The Company's net earnings for the fourth quarter of 2013 was $0.5 million, or $0.04 per share, an increase of $6.4 million from the $5.9 million net loss, or $0.49 per share, reported for the third quarter of 2013.  Fourth quarter of 2013 was also an improvement of $0.2 million from the $0.3 million net income, or $0.02 per share, reported for the fourth quarter of 2012.

The Company's net loss for the full year 2013 was $10.0 million, or $0.85 per share. The loss was largely driven by a $6.9 million noncash expense related to the increase in the fair value of our common stock warrant liability caused by the 162% appreciation in our common stock price during the year.  Excluding the impact of the warrant liability, the net loss in 2013 was $3.1 million, compared to a $6.6 million net loss (similarly adjusted) in 2012.

The overall improvement in results for 2013 was due to a reduction of certain corporate expenses, increased earnings in Industrial Supply, one-time gains generated in Special Situations, and the resolution of legacy litigation matters in discontinued operations.

"I am pleased to report a profitable fourth quarter," stated Signature's Chairman and CEO Craig Bouchard.  "The Company achieved many milestones in 2013, which will have a meaningful impact in 2014.  Particularly noteworthy are the cost cutting efforts at the corporate holding company, which include the reduction of eight full-time employees, and the interest expense savings from the payoff of the 9.0% Notes Payable, as well as our new foundation as a Delaware holding company that provides a stronger organizational structure for future acquisitions and management of existing operations. The Company will also relocate to a smaller headquarters space this month.  I am very much looking forward to addressing our stockholders on April 29, 2014 at our Annual Meeting." 

Fourth Quarter 2013 Results

Loss from continuing operations was $0.4 million in the fourth quarter of 2013, compared to earnings of $0.7 million in the fourth quarter of 2012.  Excluding the impact of the change in our warrant liability, the loss from continuing operations in the fourth quarter of 2013 was $1.9 million, compared to $0.8 million in earnings in 2012.  The reduction in earnings from continuing operations was driven by lower interest income in Special Situations after the sale of the residential mortgage portfolio and increased operating costs, largely due to increased professional costs associated with the various corporate initiatives undertaken during the period including the registration statement filing, the reverse stock split, the reincorporation and our Sarbanes-Oxley compliance efforts, many of which are nonrecurring.

Earnings from discontinued operations was $0.9 million in the fourth quarter a $1.3 million improvement over the prior year, driving net earnings of $0.5 million in the fourth quarter of 2013, compared to $0.3 million in the fourth quarter of 2012. 

EBITDA and Adjusted EBITDA from continuing operations were $1.1 million and $(37) thousand, respectively, for the fourth quarter of 2013, compared to $2.9 million in both instances for the fourth quarter of 2012. (See Non-GAAP Financial Measures below for more information about EBITDA and Adjusted EBITDA, and a reconciliation to the most comparable GAAP measures.)

As of December 31, 2013, the Company had $48.0 million in cash and cash equivalents, and $55.7 million of working capital.
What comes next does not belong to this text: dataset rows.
(** ** The whole sequence *)

(** Joining and Ready: the dial pins the host key, the commands run on the
    session it opened. *)
Inductive join_trace (res : Result) (s : Spec) (o : Options) : option Outcome -> list (Ev Session) -> Prop :=
| join_undialled e0 e : join_trace res s o (Some (failed_in res PhaseJoining, Some e))
    [EReport PhaseJoining; EDial (JoinHostPort (o_NodeAddress o) "22") (o_SSHUser o) (o_SSHKey o) (r_HostKey res) (inl e0); EReport PhaseFailed]
| join_failed sess t e : Forall (join_event sess (sp_Cluster s) (o_NodeAddress o)) t ->
    join_trace res s o (Some (failed_in res PhaseJoining, Some e))
      (EReport PhaseJoining :: EDial (JoinHostPort (o_NodeAddress o) "22") (o_SSHUser o) (o_SSHKey o) (r_HostKey res) (inr sess) ::
       t ++ [EClose sess; EReport PhaseFailed])
| join_done sess t k r t' : Forall (join_event sess (sp_Cluster s) (o_NodeAddress o)) t ->
    ready_trace (set_kubeconfig res k (sp_Hostname s)) r t' ->
    join_trace res s o r
      (EReport PhaseJoining :: EDial (JoinHostPort (o_NodeAddress o) "22") (o_SSHUser o) (o_SSHKey o) (r_HostKey res) (inr sess) ::
       t ++ EClose sess :: t').

Lemma ready_trace_phase res q k n r t : ready_trace (set_kubeconfig (with_phase res q) k n) r t -> ready_trace (set_kubeconfig res k n) r t.
Proof.
  intros H. inversion_clear H as [t0 k0 n0 Ht|t0 e Ht|t0 Ht].
  - exact (ready_yes (set_kubeconfig res k n) t0 k0 n0 Ht).
  - exact (ready_no (set_kubeconfig res k n) t0 e Ht).
  - by apply ready_polling.
Qed.

Lemma join_emits fuel res s o : emits (join_and_wait fuel res s o) (join_trace res s o).
Proof.
  unfold join_and_wait. apply emits_report. eapply emits_call; [apply t_Dial|]. intros [e0|sess].
  { apply emits_phaseErr. intros msg. apply emits_fail. exact (join_undialled res s o e0 msg). }
  eapply emits_bind; [apply Join_emits|]. intros r t Ht. eapply emits_call0; [apply t_Close|]. intros _. destruct r as [e|k].
  - apply emits_phaseErr. intros msg. apply emits_fail. exact (join_failed res s o sess t msg Ht).
  - eapply emits_mono; [apply ready_emits|]. intros out t' Ht'. apply (join_done res s o sess t k); [done|].
    by apply (ready_trace_phase res PhaseJoining).
Qed.

(** Between the build and the cleanup. *)
Inductive built_trace (res : Result) (url : string) (s : Spec) (o : Options) : option Outcome -> list (Ev Session) -> Prop :=
| built_stopped e0 e :
    built_trace res url s o (Some (failed_in res PhasePreparing, Some e)) [EBefore (Some e0); EReport PhaseFailed]
| built_unattached t e : attach_trace url (o_BootMode o) (Some e) t ->
    built_trace res url s o (Some (failed_in res PhaseMediaAttached, Some e))
      (EBefore None :: EReport PhaseMediaAttached :: t ++ [EReport PhaseFailed])
| built_waiting t tw : attach_trace url (o_BootMode o) None t ->
    Forall (wait_event (JoinHostPort (o_NodeAddress o) "22") (o_SSHUser o) (o_SSHKey o)) tw ->
    built_trace res url s o None (EBefore None :: EReport PhaseMediaAttached :: t ++ EReport PhaseInstalling :: tw)
| built_silent t tw e : attach_trace url (o_BootMode o) None t ->
    Forall (wait_event (JoinHostPort (o_NodeAddress o) "22") (o_SSHUser o) (o_SSHKey o)) tw ->
    built_trace res url s o (Some (failed_in res PhaseInstalling, Some e))
      (EBefore None :: EReport PhaseMediaAttached :: t ++ EReport PhaseInstalling :: tw ++ [EReport PhaseFailed])
| built_ours t tw hk r tj : attach_trace url (o_BootMode o) None t ->
    Forall (wait_event (JoinHostPort (o_NodeAddress o) "22") (o_SSHUser o) (o_SSHKey o)) tw ->
    proved (JoinHostPort (o_NodeAddress o) "22") (o_SSHUser o) (o_SSHKey o) (sp_UID s) hk tw ->
    join_trace (mkResult PhaseInstalled (r_FailedPhase res) hk (r_Kubeconfig res) (r_NodeName res)) s o r tj ->
    built_trace res url s o r
      (EBefore None :: EReport PhaseMediaAttached :: t ++ EReport PhaseInstalling :: tw ++ EReport PhaseInstalled :: tj).

Lemma built_emits fuel res url s o : emits (install_built fuel res url s o) (built_trace res url s o).
Proof.
  unfold install_built. eapply emits_call; [apply t_Before|]. intros [e0|].
  { apply emits_phaseErr. intros msg. apply emits_fail. exact (built_stopped res url s o e0 msg). }
  apply emits_report. eapply emits_bind; [apply attach_emits|]. intros [e|] t Ht.
  { apply emits_fail. exact (built_unattached res url s o t e Ht). }
  apply emits_report. eapply emits_bind; [apply wait_emits|]. intros [[e|hk]|] tw [Htw Hproved].
  - apply emits_fail. exact (built_silent res url s o t tw e Ht Htw).
  - apply emits_report. eapply emits_mono; [apply join_emits|]. intros r tj Hj.
    apply (built_ours res url s o t tw hk r tj); [done|done|by apply Hproved|exact Hj].
  - apply emits_ret. rewrite app_nil_r. by constructor.
Qed.

(** The cleanup: eject, clear, remove the image only once ejected; anything
    that fails makes the outcome Failed. *)
Definition any_failed (e1 e2 e3 : option string) : bool := match e1, e2, e3 with None, None, None => false | _, _, _ => true end.
Definition cleanup_trace (token : string) (out1 out : Outcome) (t : list (Ev Session)) : Prop :=
  exists e1 e2 e3,
    t = EEject e1 :: EClear e2 :: (match e1 with None => [ERemove token e3] | Some _ => [] end) ++
        (if any_failed e1 e2 e3 then [EReport PhaseFailed] else []) /\
    (if any_failed e1 e2 e3 then r_Phase out.1 = PhaseFailed /\ is_Some out.2 /\
       r_FailedPhase out.1 = (if bool_decide (r_FailedPhase out1.1 = "") then r_Phase out1.1 else r_FailedPhase out1.1) /\
       r_HostKey out.1 = r_HostKey out1.1 /\ r_Kubeconfig out.1 = r_Kubeconfig out1.1 /\ r_NodeName out.1 = r_NodeName out1.1
     else out = out1).

Lemma cleanup_emits token out1 : emits (cleanup token out1) (cleanup_trace token out1).
Proof.
  unfold cleanup. destruct out1 as [res err]. eapply emits_call; [apply t_Eject|]. intros e1. eapply emits_call; [apply t_Clear|]. intros e2.
  eapply (emits_bind _ _ (fun e3 t => t = match e1 with None => [ERemove token e3] | Some _ => [] end /\ (e1 <> None -> e3 = None))).
  { destruct e1; [by apply emits_ret|]. eapply emits_mono; [apply (emits_op _ (fun e => [ERemove token e])), t_Remove|]. by intros e t ->. }
  intros e3 t [-> He3].
  assert (any_failed e1 e2 e3 = true -> emits (res' ← report res PhaseFailed;
      let res' := if bool_decide (r_FailedPhase res' = "")
               then mkResult (r_Phase res') (r_Phase res) (r_HostKey res') (r_Kubeconfig res') (r_NodeName res') else res' in
      let cleanupErr := "cleanup failed and the machine needs attention -- it may still have installer media attached and a one-time boot override set (eject: " +:+
        show_err e1 +:+ ", clear boot override: " +:+ show_err e2 +:+ ", remove image: " +:+ show_err e3 +:+ ")" in
      mret (res', Some (match err with Some e => e +:+ "; additionally, " +:+ cleanupErr | None => cleanupErr end)))
    (fun b t' => cleanup_trace token (res, err) b (EEject e1 :: EClear e2 :: match e1 with None => [ERemove token e3] | Some _ => [] end ++ t'))) as Hfail.
  { intros Hb. apply emits_report, emits_ret. exists e1, e2, e3. rewrite Hb. split; [done|]. cbn [fst snd with_phase r_FailedPhase].
    case_bool_decide; by split_and!. }
  destruct e1 as [e1|]; [by apply Hfail|]. destruct e2 as [e2|]; [by apply Hfail|]. destruct e3 as [e3|]; [by apply Hfail|].
  apply emits_ret. by exists None, None, None.
Qed.

Definition res0 : Result := mkResult PhasePending "" "" None "".
(** Before an image exists. *)
Definition early_event (e : Ev Session) : Prop :=
  match e with ESerial _ | EBuild _ (inl _) => True | EReport p => p = PhasePreparing | _ => False end.

(** The checks that all have to pass first. *)
Definition admitted (s : Spec) (o : Options) (serial : string) : Prop :=
  validateOptions o = None /\ validatePendingSpec (set_boot_mode s (o_BootMode o)) (o_NodeAddress o) = None /\
  serial = o_ConfirmSerial o /\ serial <> "".

Inductive install_trace (s : Spec) (o : Options) : option Outcome -> list (Ev Session) -> Prop :=
| install_refused p e t : Forall early_event t -> p <> "" ->
    reports t = (if bool_decide (p = PhasePending) then [] else [PhasePreparing]) ->
    install_trace s o (Some (failed_in res0 p, Some e)) (EReport PhasePending :: t ++ [EReport PhaseFailed])
| install_running serial url token t : admitted s o serial ->
    built_trace (with_phase res0 PhasePreparing) url (set_boot_mode s (o_BootMode o)) o None t ->
    install_trace s o None (EReport PhasePending :: ESerial (inr serial) :: EReport PhasePreparing ::
      EBuild (set_boot_mode s (o_BootMode o)) (inr (url, token)) :: EToken token :: t)
| install_ended serial url token out1 out t tc : admitted s o serial ->
    built_trace (with_phase res0 PhasePreparing) url (set_boot_mode s (o_BootMode o)) o (Some out1) t ->
    cleanup_trace token out1 out tc ->
    install_trace s o (Some out) (EReport PhasePending :: ESerial (inr serial) :: EReport PhasePreparing ::
      EBuild (set_boot_mode s (o_BootMode o)) (inr (url, token)) :: EToken token :: t ++ tc).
Total debt was $17.7 million, down from $48.1 million as of December 31, 2012.

Full Year 2013 Results

Loss from continuing operations was $10.1 million in 2013, compared to $4.0 million in 2012.  Excluding the impact of the change in our warrant liability, the loss from continuing operations in 2013 was $3.2 million, compared to $3.0 million in 2012.  Earnings from discontinued operations of $0.1 million during the year improved by $3.6 million over the prior year.

EBITDA and Adjusted EBITDA from continuing operations were $(4.3) million and $2.1 million, respectively, in 2013, compared to $3.2 million and $4.6 million, respectively, in 2012.

Key Segment Developments

  • Industrial Supply's operations expanded with the opening of four new warehouse distribution locations to provide overnight ground delivery to more of its customers.
  • Four asset classes in Special Situations were monetized during the year as part of management's decision to focus on acquisition opportunities and growing Industrial Supply, which, in the aggregate, resulted in more than $30.0 million of cash proceeds in 2013.
  • In December 2013, the Company redeemed the 9.0% Notes Payable at par, which will reduce interest expense by $3.4 million annually.
  • Management continued to wind down the legacy discontinued operation, successfully resolving numerous  outstanding litigation cases and reducing professional fees by $2.5 million in 2013.

About Signature Group Holdings, Inc.

Signature is a public company seeking to invest its capital in large, well-managed and consistently profitable businesses concentrated primarily in the United States industrial and commercial marketplace. The Company has significant capital resources, and federal net operating loss tax carryforwards of approximately $890.5 million. For more information about Signature, visit its corporate website at www.signaturegroupholdings.com.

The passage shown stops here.